WHAT TO PRODUCE:
Restate word for word the lines of the material below, from the line with "(Exit code, w)." to the line with "stdout := stdout w; events := events w ++", both lines included, and no others.

#####

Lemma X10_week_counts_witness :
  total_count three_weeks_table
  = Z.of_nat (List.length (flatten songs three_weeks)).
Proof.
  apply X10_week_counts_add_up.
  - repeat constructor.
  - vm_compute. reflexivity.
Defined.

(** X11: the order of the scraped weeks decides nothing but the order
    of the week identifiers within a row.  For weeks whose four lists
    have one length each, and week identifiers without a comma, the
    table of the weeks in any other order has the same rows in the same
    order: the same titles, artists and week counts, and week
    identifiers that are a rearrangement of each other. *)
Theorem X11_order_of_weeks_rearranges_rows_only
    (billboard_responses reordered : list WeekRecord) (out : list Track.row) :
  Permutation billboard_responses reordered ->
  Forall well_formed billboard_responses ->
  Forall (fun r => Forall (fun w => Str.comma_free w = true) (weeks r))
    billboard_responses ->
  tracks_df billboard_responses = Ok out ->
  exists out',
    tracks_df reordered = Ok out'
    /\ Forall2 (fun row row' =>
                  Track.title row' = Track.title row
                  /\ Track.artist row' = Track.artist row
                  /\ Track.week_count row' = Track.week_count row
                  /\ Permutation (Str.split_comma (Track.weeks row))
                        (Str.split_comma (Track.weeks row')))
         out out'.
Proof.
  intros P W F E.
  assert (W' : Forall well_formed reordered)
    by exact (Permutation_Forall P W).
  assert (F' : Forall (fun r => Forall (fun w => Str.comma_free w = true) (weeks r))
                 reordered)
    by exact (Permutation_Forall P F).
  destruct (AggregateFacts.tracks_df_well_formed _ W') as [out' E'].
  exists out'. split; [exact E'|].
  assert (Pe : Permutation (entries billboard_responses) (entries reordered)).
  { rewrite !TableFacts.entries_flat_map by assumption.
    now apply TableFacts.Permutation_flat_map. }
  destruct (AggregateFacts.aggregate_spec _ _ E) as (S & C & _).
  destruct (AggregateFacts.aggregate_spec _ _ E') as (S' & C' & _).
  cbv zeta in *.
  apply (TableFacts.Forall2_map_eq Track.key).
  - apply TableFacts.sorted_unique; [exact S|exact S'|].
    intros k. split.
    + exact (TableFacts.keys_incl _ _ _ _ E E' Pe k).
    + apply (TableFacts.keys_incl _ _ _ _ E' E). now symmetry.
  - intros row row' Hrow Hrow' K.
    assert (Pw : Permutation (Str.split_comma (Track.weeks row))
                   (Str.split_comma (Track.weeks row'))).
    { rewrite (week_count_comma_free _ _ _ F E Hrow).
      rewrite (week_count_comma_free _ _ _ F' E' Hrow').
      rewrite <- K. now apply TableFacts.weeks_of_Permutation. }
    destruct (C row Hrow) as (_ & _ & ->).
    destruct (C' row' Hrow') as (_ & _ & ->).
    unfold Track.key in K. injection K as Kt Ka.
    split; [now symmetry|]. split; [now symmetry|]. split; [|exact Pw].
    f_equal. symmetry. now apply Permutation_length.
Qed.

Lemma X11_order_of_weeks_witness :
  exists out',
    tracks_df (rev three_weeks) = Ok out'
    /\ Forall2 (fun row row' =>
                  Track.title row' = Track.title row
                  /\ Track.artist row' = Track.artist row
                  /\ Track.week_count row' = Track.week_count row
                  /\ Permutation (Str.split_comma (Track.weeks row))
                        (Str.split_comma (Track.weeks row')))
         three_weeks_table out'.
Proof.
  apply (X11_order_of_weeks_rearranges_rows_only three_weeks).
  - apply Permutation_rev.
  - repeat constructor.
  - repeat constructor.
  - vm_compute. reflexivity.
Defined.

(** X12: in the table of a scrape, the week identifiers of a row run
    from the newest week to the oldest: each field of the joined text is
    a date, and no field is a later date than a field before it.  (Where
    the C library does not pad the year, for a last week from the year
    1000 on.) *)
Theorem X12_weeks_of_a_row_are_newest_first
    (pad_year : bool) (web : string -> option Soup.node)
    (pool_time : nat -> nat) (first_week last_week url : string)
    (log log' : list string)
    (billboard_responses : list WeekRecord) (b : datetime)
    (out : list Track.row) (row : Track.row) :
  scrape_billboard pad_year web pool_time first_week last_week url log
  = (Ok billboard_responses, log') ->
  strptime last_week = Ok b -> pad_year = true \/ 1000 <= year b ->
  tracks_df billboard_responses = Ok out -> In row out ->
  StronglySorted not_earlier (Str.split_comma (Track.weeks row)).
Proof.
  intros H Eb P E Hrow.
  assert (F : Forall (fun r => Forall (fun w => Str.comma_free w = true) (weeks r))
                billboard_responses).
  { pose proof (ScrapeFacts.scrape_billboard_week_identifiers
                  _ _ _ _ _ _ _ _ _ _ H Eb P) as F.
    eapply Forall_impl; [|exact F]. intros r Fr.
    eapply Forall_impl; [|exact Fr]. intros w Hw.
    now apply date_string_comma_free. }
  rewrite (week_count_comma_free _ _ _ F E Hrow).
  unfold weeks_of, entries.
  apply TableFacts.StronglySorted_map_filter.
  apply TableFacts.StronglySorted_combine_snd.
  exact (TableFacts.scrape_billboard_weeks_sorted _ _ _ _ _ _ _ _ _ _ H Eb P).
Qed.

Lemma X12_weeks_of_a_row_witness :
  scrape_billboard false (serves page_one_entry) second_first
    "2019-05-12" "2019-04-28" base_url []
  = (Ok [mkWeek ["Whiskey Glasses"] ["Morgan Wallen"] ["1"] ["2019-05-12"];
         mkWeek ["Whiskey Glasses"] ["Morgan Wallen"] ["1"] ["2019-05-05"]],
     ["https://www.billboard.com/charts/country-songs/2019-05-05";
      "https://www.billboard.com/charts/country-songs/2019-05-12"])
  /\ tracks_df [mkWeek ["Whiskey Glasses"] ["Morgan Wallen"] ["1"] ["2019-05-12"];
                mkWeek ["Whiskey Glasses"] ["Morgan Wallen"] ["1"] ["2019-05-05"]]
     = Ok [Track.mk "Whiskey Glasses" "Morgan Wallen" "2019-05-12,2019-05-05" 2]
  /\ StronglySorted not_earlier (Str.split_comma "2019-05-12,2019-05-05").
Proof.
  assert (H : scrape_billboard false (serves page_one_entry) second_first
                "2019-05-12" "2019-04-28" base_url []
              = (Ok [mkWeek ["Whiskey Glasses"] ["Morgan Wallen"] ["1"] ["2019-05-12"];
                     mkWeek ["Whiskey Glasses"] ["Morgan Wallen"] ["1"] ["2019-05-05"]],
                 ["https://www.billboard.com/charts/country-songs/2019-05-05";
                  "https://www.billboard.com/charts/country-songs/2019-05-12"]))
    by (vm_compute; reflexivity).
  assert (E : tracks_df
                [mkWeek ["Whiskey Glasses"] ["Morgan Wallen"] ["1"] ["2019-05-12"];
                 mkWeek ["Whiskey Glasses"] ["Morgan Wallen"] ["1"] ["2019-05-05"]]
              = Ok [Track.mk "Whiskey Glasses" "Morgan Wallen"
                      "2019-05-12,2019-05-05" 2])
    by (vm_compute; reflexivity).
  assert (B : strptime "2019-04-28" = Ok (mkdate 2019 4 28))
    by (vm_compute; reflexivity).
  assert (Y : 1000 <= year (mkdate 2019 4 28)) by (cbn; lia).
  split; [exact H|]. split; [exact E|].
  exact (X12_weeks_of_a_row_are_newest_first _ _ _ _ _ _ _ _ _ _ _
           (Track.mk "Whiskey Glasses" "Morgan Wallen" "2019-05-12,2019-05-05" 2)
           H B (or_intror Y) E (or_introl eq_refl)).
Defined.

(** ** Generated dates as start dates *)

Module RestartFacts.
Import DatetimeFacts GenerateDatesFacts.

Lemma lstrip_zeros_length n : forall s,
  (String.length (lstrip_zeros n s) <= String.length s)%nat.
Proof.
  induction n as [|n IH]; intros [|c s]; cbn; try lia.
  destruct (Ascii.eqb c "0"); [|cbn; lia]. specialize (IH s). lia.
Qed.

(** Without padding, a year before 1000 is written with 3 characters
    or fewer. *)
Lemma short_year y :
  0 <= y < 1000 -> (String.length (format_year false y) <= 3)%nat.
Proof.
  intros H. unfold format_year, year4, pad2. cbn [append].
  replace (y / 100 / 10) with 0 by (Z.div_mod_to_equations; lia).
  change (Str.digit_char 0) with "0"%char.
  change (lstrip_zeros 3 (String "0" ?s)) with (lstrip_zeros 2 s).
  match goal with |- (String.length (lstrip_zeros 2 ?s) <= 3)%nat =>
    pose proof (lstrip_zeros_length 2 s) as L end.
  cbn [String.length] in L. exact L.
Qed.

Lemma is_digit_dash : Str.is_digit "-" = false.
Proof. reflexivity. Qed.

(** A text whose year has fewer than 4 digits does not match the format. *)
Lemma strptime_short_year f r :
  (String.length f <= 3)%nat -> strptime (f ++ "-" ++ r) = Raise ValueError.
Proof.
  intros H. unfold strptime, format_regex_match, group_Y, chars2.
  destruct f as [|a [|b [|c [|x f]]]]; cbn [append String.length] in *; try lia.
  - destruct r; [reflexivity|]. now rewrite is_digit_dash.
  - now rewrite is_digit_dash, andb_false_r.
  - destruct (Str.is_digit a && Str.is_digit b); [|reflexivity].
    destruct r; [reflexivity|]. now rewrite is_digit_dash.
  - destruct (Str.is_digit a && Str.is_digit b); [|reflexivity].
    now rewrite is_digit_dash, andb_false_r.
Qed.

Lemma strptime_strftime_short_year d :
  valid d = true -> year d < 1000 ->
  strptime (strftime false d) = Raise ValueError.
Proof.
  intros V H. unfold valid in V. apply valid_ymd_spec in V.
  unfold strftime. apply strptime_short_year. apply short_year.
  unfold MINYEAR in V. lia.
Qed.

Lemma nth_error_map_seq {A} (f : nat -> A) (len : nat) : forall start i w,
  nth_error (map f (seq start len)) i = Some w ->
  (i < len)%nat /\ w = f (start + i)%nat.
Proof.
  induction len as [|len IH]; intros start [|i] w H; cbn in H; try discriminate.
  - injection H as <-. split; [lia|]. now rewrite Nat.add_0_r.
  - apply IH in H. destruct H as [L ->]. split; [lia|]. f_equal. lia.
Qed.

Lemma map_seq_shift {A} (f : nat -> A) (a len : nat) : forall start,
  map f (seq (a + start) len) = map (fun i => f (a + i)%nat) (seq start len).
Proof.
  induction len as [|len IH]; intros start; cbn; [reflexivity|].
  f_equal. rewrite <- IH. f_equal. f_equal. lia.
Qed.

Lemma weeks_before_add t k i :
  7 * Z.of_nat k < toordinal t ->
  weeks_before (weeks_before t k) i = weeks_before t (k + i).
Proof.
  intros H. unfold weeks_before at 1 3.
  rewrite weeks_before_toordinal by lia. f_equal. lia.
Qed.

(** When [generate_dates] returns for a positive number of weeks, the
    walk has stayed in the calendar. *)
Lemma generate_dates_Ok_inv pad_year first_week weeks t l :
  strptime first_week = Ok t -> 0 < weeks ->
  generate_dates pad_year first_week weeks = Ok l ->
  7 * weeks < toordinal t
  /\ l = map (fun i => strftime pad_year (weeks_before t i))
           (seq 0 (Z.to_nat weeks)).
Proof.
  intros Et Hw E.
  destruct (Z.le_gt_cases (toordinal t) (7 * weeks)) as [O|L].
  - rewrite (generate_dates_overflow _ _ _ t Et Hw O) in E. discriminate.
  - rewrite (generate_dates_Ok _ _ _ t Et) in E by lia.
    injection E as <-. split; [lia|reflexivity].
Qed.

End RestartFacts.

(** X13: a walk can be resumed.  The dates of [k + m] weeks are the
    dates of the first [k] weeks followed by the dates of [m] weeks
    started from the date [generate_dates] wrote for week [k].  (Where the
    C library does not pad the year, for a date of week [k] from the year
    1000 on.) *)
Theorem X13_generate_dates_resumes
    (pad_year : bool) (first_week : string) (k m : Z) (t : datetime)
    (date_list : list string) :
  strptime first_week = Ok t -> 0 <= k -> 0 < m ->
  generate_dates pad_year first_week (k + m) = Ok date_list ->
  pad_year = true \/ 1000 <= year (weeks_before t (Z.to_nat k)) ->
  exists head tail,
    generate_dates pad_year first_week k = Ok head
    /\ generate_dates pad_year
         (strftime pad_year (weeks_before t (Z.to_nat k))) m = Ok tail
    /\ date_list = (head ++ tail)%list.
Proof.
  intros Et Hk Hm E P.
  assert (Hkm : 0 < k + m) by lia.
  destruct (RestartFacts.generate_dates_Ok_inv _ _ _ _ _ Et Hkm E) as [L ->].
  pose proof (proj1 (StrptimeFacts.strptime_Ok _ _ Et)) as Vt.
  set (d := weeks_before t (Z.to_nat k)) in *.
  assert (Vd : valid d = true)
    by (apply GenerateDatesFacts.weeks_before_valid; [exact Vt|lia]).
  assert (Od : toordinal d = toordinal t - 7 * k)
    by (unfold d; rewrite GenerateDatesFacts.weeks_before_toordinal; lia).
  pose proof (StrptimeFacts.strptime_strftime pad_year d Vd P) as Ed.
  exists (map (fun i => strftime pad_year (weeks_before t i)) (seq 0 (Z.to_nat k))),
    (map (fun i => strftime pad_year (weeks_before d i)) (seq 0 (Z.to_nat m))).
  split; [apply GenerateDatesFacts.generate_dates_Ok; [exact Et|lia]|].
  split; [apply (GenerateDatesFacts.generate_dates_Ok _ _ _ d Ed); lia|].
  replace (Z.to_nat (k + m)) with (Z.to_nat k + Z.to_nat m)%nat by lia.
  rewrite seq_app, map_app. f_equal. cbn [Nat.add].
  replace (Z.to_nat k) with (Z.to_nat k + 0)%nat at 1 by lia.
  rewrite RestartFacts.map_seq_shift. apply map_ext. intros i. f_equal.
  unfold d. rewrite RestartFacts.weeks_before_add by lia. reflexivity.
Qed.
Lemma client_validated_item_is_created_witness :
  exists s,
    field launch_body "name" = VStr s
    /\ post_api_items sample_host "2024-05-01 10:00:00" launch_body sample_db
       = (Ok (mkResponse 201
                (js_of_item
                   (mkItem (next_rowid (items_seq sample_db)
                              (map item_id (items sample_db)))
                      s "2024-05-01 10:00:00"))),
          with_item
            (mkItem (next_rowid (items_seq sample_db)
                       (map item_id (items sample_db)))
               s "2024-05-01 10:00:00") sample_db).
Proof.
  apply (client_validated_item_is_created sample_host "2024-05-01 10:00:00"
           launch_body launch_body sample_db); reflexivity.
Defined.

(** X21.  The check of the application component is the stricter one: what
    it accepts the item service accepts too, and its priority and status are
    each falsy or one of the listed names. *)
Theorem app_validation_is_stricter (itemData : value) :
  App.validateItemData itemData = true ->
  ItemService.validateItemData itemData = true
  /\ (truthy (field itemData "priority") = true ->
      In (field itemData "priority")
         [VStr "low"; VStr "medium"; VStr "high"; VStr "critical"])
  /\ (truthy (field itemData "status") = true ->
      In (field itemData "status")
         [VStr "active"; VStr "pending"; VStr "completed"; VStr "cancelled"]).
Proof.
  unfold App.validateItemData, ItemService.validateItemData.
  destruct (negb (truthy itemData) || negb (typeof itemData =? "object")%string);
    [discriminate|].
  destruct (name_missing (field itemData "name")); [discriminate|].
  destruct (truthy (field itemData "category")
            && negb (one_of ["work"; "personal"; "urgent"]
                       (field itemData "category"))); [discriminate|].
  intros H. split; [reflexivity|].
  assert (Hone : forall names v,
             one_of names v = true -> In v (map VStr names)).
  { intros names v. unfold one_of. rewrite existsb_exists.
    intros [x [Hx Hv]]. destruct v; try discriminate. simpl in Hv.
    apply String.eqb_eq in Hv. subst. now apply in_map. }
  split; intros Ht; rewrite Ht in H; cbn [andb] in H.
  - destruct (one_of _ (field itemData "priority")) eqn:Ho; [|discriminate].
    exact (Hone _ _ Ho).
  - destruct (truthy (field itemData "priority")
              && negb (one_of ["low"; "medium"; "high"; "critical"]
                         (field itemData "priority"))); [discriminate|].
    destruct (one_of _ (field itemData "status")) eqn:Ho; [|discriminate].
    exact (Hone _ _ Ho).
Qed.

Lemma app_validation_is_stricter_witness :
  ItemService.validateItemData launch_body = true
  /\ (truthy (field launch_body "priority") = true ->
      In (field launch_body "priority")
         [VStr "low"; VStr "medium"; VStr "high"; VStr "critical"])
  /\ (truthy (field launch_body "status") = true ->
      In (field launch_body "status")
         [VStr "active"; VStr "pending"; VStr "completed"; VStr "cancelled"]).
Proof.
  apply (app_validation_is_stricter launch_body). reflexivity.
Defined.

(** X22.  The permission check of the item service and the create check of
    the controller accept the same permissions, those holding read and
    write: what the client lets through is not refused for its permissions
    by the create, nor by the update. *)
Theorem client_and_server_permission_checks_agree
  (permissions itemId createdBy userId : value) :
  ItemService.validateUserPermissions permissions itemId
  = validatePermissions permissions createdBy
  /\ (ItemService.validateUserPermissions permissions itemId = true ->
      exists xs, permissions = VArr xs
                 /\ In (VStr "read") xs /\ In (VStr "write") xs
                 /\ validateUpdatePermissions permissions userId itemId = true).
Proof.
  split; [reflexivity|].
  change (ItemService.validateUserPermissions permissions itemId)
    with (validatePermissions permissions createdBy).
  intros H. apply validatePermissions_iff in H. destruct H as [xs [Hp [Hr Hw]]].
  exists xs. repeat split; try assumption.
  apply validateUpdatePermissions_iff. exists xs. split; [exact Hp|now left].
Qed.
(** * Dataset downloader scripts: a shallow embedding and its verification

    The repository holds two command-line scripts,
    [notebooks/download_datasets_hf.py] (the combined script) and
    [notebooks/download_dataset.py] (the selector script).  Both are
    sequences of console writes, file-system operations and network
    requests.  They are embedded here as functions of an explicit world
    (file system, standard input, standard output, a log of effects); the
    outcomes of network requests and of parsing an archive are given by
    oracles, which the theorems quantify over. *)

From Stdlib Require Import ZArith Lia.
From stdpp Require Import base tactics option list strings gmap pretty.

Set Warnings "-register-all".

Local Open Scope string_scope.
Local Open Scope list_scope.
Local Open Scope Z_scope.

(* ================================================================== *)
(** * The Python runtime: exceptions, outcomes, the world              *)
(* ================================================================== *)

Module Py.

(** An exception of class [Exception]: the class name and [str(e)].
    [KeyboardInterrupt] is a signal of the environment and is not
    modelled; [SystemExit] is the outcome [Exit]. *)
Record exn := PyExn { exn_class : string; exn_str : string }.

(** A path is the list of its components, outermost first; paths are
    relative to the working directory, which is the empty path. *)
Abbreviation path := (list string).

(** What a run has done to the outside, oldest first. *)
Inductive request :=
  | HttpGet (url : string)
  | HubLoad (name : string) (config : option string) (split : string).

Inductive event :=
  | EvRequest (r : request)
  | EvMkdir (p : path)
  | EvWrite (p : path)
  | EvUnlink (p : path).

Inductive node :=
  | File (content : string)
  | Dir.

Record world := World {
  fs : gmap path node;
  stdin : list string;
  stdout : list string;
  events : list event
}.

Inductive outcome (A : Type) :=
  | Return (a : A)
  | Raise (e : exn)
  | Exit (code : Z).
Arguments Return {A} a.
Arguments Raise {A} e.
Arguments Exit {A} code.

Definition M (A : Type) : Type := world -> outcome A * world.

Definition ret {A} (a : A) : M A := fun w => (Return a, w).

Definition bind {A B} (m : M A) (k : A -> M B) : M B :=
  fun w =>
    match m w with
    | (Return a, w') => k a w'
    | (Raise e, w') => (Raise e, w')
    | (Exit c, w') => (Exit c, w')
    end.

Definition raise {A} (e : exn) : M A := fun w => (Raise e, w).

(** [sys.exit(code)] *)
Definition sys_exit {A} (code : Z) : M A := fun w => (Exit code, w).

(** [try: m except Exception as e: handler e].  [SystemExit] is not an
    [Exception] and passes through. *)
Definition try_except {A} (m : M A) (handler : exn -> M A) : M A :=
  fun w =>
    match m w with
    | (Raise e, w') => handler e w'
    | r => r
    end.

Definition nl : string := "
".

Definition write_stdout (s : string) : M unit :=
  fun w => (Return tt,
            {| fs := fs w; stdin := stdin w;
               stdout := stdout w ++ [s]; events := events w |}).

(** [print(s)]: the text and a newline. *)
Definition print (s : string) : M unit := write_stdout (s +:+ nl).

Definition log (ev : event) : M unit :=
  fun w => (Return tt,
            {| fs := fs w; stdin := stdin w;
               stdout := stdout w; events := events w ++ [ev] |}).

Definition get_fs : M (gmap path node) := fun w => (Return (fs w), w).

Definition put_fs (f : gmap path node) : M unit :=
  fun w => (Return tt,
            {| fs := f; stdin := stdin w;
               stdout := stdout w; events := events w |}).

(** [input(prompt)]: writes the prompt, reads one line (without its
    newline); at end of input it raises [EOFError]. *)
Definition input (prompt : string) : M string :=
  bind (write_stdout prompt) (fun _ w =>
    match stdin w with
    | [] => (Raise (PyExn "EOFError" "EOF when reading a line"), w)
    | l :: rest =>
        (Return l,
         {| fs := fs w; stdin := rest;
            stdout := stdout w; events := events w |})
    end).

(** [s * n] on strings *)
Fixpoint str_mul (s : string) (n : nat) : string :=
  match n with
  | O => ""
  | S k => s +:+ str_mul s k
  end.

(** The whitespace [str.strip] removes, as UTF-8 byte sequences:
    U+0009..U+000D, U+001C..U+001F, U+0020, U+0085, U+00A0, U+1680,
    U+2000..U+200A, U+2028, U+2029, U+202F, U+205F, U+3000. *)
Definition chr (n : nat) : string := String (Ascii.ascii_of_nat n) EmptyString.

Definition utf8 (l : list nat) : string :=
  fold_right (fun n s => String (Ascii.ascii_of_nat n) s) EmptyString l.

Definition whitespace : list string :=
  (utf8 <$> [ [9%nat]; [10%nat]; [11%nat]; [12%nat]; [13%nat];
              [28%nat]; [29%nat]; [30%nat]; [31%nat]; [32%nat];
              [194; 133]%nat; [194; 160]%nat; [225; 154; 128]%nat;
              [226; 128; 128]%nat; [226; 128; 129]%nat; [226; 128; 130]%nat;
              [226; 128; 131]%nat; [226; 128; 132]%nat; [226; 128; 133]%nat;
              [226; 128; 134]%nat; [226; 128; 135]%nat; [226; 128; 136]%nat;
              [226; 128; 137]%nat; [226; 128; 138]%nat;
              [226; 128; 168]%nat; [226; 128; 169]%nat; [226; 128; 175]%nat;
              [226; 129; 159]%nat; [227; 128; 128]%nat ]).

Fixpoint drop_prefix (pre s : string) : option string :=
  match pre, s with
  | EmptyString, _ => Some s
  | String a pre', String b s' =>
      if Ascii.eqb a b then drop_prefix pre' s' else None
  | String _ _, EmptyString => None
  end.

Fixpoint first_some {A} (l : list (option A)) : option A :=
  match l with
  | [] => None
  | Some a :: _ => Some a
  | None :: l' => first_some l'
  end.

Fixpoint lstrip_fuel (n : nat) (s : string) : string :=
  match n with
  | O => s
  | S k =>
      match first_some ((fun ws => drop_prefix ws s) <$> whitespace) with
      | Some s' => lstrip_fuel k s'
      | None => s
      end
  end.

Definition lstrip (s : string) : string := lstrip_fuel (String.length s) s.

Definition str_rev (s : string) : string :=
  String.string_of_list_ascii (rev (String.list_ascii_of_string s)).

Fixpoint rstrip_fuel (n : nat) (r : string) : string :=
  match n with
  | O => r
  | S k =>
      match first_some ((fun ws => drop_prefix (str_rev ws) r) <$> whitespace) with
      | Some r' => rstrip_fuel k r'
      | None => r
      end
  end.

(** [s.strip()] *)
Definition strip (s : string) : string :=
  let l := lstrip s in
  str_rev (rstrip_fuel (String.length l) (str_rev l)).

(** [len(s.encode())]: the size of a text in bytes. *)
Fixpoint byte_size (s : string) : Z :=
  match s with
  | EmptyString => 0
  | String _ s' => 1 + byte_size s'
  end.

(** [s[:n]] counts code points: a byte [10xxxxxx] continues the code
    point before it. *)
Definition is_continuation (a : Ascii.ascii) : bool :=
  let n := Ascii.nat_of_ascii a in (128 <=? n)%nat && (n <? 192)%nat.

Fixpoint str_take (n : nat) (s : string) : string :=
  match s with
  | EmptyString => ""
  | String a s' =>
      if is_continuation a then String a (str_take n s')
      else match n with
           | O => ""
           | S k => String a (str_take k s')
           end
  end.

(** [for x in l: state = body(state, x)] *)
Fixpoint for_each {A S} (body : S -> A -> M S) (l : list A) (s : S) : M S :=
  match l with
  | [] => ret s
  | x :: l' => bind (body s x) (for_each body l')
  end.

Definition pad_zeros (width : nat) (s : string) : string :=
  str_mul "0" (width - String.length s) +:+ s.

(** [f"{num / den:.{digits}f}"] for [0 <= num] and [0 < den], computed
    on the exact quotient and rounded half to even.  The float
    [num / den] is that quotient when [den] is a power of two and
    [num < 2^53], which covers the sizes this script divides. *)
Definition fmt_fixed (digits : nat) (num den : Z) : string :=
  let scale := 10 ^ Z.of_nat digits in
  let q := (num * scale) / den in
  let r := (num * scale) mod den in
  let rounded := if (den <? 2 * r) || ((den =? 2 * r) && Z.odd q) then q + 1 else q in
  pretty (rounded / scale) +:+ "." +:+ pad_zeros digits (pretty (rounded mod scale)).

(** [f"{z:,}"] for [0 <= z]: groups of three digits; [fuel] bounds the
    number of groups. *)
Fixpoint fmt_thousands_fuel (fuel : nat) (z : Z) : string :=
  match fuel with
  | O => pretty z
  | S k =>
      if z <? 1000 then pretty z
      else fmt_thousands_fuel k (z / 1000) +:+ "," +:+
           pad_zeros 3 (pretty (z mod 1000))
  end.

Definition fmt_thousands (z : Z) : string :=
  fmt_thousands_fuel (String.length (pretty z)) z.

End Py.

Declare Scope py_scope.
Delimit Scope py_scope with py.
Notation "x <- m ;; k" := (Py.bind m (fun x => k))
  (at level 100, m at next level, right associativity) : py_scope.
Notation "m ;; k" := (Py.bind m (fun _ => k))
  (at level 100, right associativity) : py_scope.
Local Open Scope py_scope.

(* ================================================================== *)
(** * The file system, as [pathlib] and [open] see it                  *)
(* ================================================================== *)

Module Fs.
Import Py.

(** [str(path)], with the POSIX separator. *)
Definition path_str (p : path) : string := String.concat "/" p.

#####

ANSWER:
Definition sys_exit {A} (code : Z) : M A := fun w => (Exit code, w).

(** [try: m except Exception as e: handler e].  [SystemExit] is not an
    [Exception] and passes through. *)
Definition try_except {A} (m : M A) (handler : exn -> M A) : M A :=
  fun w =>
    match m w with
    | (Raise e, w') => handler e w'
    | r => r
    end.

Definition nl : string := "
".

Definition write_stdout (s : string) : M unit :=
  fun w => (Return tt,
            {| fs := fs w; stdin := stdin w;
               stdout := stdout w ++ [s]; events := events w |}).

(** [print(s)]: the text and a newline. *)
Definition print (s : string) : M unit := write_stdout (s +:+ nl).

Definition log (ev : event) : M unit :=
  fun w => (Return tt,
            {| fs := fs w; stdin := stdin w;
               stdout := stdout w; events := events w ++ [ev] |}).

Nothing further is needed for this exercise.